Brain-Machine Interfacing (BMI) has greatly benefited from adopting machine learning methods for feature learning that require extensive data for training, which are often unavailable from a single dataset. Yet, it is difficult to combine data across labs or even data within the same lab collected over the years due to the variation in recording equipment and electrode layouts resulting in shifts in data distribution, changes in data dimensionality, and altered identity of data dimensions. Our objective is to overcome this limitation and learn from many different and diverse datasets across labs with different experimental protocols. To tackle the domain adaptation problem, we developed a novel machine learning framework combining graph neural networks (GNNs) and transfer learning methodologies for non-invasive Motor Imagery (MI) EEG decoding, as an example of BMI. Empirically, we focus on the challenges of learning from EEG data with different electrode layouts and varying numbers of electrodes. We utilise three MI EEG databases collected using very different numbers of EEG sensors (from 22 channels to 64) and layouts (from custom layouts to 10-20). Our model achieved the highest accuracy with lower standard deviations on the testing datasets. This indicates that the GNN-based transfer learning framework can effectively aggregate knowledge from multiple datasets with different electrode layouts, leading to improved generalization in subject-independent MI EEG classification. The findings of this study have important implications for Brain-Computer-Interface (BCI) research, as they highlight a promising method for overcoming the limitations posed by non-unified experimental setups. By enabling the integration of diverse datasets with varying electrode layouts, our proposed approach can help advance the development and application of BMI technologies.

Figures (4)

• Figure 1: The 3 motor imagery EEG datasets showing different numbers of electrodes and their arrangements, visualised in the EEG 10-20 system: From left to right: BCIC 2a tangermann2012review, PhysioNet MI schalk2004bci2000, OpenBMI lee2019eeg (from left). A naive strategy to combine and utilise these datasets by only using the data recorded from these common sensors (yellow circles) discards a lot of data recorded from the other sensors (white circles).
• Figure 2: (a) Our proposed frameworks for training with multiple motor imagery EEG datasets. The framework starts with Temporal CNN blocks with similar architecture to EEGNet lawhern2018eegnet without spatial filters. After each temporal convolution layer, we apply batch normalization, PRelu activation layer, average pooling and dropout layers to introduce non-linearity and reduce the risk of overfitting. After each GCN block, the number of channels is reduced by approximately a factor of 2. At the final stage of the GCN block, we apply the global mean pooling operator, which averages the remaining node features and produces a graph feature vector. The feature vector passes through an MLP latent alignment block and finally, a Linear classifier was used to perform the classification. (b) Illustration of the adjacency matrix and the local aggregation process in each GCN block.(c) Illustration of the SAGPool process in each GCN block.
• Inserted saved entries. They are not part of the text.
(** A repeat matches exactly when the string splits into a run of
    [lo] to [hi] characters of the set and a rest the continuation
    accepts. *)
Lemma repeat_set_spec (p : cp -> bool) (k : bool -> str -> bool) (s : str) :
  forall lo hi start,
    repeat_set p lo hi k start s = true <->
    exists run rest,
      s = run ++ rest /\ forallb p run = true
      /\ lo <= length run /\ within hi (length run)
      /\ k (start && is_nil run) rest = true.
Proof.
  induction s as [|c s IH]; intros lo hi start; simpl.
  - rewrite andb_true_iff, Nat.eqb_eq. split.
    + intros [-> Hk]. exists [], []. simpl. rewrite andb_true_r.
      repeat split; auto. destruct hi; simpl; lia.
    + intros (run & rest & Hs & _ & Hlo & _ & Hk).
      symmetry in Hs. apply app_eq_nil in Hs as [-> ->]. simpl in *.
      rewrite andb_true_r in Hk. split; [lia | assumption].
  - rewrite orb_true_iff, !andb_true_iff, Nat.eqb_eq, IH. split.
    + intros [[[Hc Hhi] (run & rest & -> & Hrun & Hlo & Hwi & Hk)] | [-> Hk]].
      * exists (c :: run), rest. simpl. rewrite Hc, Hrun, andb_false_r.
        repeat split; auto; [lia|].
        destruct hi as [[|h]|]; simpl in *; try discriminate; try lia; auto.
      * exists [], (c :: s). simpl. rewrite andb_true_r.
        repeat split; auto. destruct hi; simpl; lia.
    + intros (run & rest & Hs & Hrun & Hlo & Hwi & Hk).
      destruct run as [|x run]; simpl in *.
      * right. subst rest. rewrite andb_true_r in Hk. split; [lia | assumption].
      * left. injection Hs as <- ->. apply andb_true_iff in Hrun as [Hc Hrun].
        rewrite andb_false_r in Hk.
        split; [split; [assumption|] |].
        -- destruct hi as [[|h]|]; simpl in *; auto; lia.
        -- exists run, rest. repeat split; auto; [lia|].
           destruct hi as [[|h]|]; simpl in *; auto; lia.
Qed.
(** * UCI options of SugaR (ucioption.cpp): a shallow embedding

    The file models the option registry of the engine: the case
    insensitive comparator, the [Option] class with its constructors, the
    assignment operator that validates a textual value, the declaration
    operator that hands out insertion ranks from one static counter, and
    the printing loop that walks the registry by rank. *)

From Stdlib Require Import ZArith List Bool Ascii String Lia.
From Stdlib Require Import Floats.SpecFloat.
From Stdlib Require Import Sorting.Sorted.
From Stdlib Require DecimalString.
Import ListNotations.

Local Open Scope string_scope.
Local Open Scope Z_scope.

Module UCI.

(** [operator==] of [std::string]. *)
Local Infix "==" := String.eqb (at level 70, no associativity).

(** ** Characters and the comparator *)

(** A C++ [char] converted to [int]; [char] is signed on the targets the
    engine is built for, so bytes from 128 upwards are negative. *)
Definition int_of_char (c : ascii) : Z :=
  let n := Z.of_N (N_of_ascii c) in
  if n <? 128 then n else n - 256.

(** [tolower] of <cctype> in the "C" locale. *)
Definition tolower (c : Z) : Z :=
  if (65 <=? c) && (c <=? 90) then c + 32 else c.
(** * Fitness tracker: the view logic of Goals, WorkoutForm and Dashboard

    A shallow embedding of the client-side computations of the React views
    ([src/components/Goals.tsx], [WorkoutForm], [src/components/Dashboard.tsx])
    together with the properties the specification states about them.

    Layout: the embedding comes first (modules [Js], [Goals], [Proc],
    [Store], [WorkoutForm], [Date], [Dashboard], [GoalsView], [Workouts],
    [Profile] and the sample data of [Sample]), the theorems follow, one
    section per view. *)

From Stdlib Require Import ZArith Bool Lia String Ascii List.
From Stdlib Require Import Floats.SpecFloat.
Import ListNotations.

Local Open Scope string_scope.
Local Open Scope list_scope.
Local Open Scope Z_scope.

(* ================================================================== *)
(** * JavaScript values used by the views *)
(* ================================================================== *)

Module Js.

(** A JavaScript [number] is an IEEE 754 binary64 value.  [spec_float] is
    the Standard Library's inductive description of such values; its
    operations round to nearest, ties to even, as ECMAScript prescribes. *)
Definition number := spec_float.

Definition prec : Z := 53.
Definition emax : Z := 1024.

Definition NegInfinity : number := S754_infinity true.
Definition pos_zero : number := S754_zero false.
Definition neg_zero : number := S754_zero true.

(** Integer literals of the source ([100], [10], [0], ...). *)
Definition lit (n : Z) : number := binary_normalize prec emax n 0 false.

(** Decimal data such as [22.5] or [0.1]: the binary64 nearest to [n / d]. *)
Definition div (x y : number) : number := SFdiv prec emax x y.
Definition mul (x y : number) : number := SFmul prec emax x y.
Definition ratio (n d : Z) : number := div (lit n) (lit d).

(** [x < y]; every comparison with [NaN] is false. *)
Definition lt (x y : number) : bool := SFltb x y.

(** [ToBoolean] on numbers: [+0], [-0] and [NaN] are falsy. *)
Definition truthy (x : number) : bool :=
  match x with
  | S754_zero _ | S754_nan => false
  | _ => true
  end.

(** [Math.min(x, y)]: [NaN] if either argument is [NaN]; [-0] counts as
    smaller than [+0]. *)
Definition Math_min (x y : number) : number :=
  match x, y with
  | S754_nan, _ | _, S754_nan => S754_nan
  | S754_zero sx, S754_zero sy => S754_zero (sx || sy)
  | _, _ => if SFltb y x then y else x
  end.

(** [Math.max(x, y)]: [NaN] if either argument is [NaN]; [+0] counts as
    larger than [-0]. *)
Definition Math_max (x y : number) : number :=
  match x, y with
  | S754_nan, _ | _, S754_nan => S754_nan
  | S754_zero sx, S754_zero sy => S754_zero (sx && sy)
  | _, _ => if SFltb x y then y else x
  end.

(** A JavaScript array of numbers.  [None] stands for a hole (an index
    below [length] that was never written) or a [null] element; both are
    falsy and read as "no number". *)
Definition jsarray := list (option number).

(** The sign bit of a number; [NaN] has none that matters. *)
Definition is_negative (x : number) : bool :=
  match x with
  | S754_zero s | S754_infinity s | S754_finite s _ _ => s
  | S754_nan => false
  end.

Definition is_zero (x : number) : bool :=
  match x with S754_zero _ => true | _ => false end.

End Js.

(* ================================================================== *)
(** * Goals view *)
(* ================================================================== *)

Module Goals.
Import Js.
• Figure 3: (a) Illustration of the PhysioNet MI sensor grid representation on the EEG 10-20 system and (b) its adjacency matrix $\mathbf{A}$ with shape $64 \times 64$, constructed using the neighbourhood method. We draw here the full graph with sensors and their immediate neighbours connected by a black line. As an illustration of the neighbourhood concept, $C_z$ (red node) is connected to its immediate neighbour nodes (green nodes). Additional global connections are shown in blue. Note, that the colour coding is binary in the adjacency matrix (right), as we only consider connections that exist (yellow) and that do not exist (dark blue). (c) The adjacency matrix constructed using the correlation method. (b) The resulting adjacency matrix when only the top 5 connections for each node are kept. The numerical index of each sensor is shown on the right.
• Figure 4: (a) Average inter-subject cross-validation results. Single CNN 1: A single CNN model trained with the training samples from a single dataset, Single CNN 2: A single CNN model trained with samples from all datasets by selecting the common channels. tSNE plots of the latent features of test data from three EEG datasets without latent alignment:(b) Colours represent different datasets. (c) Colours represent different subjects, Circle and Square represent left and right motor imagery classes respectively. tSNE plots of the latent features of test data from three EEG datasets with latent alignment:(d) Colours represent different datasets. (e) Colours represent different subjects, Circle and Square represent left and right motor imagery classes respectively.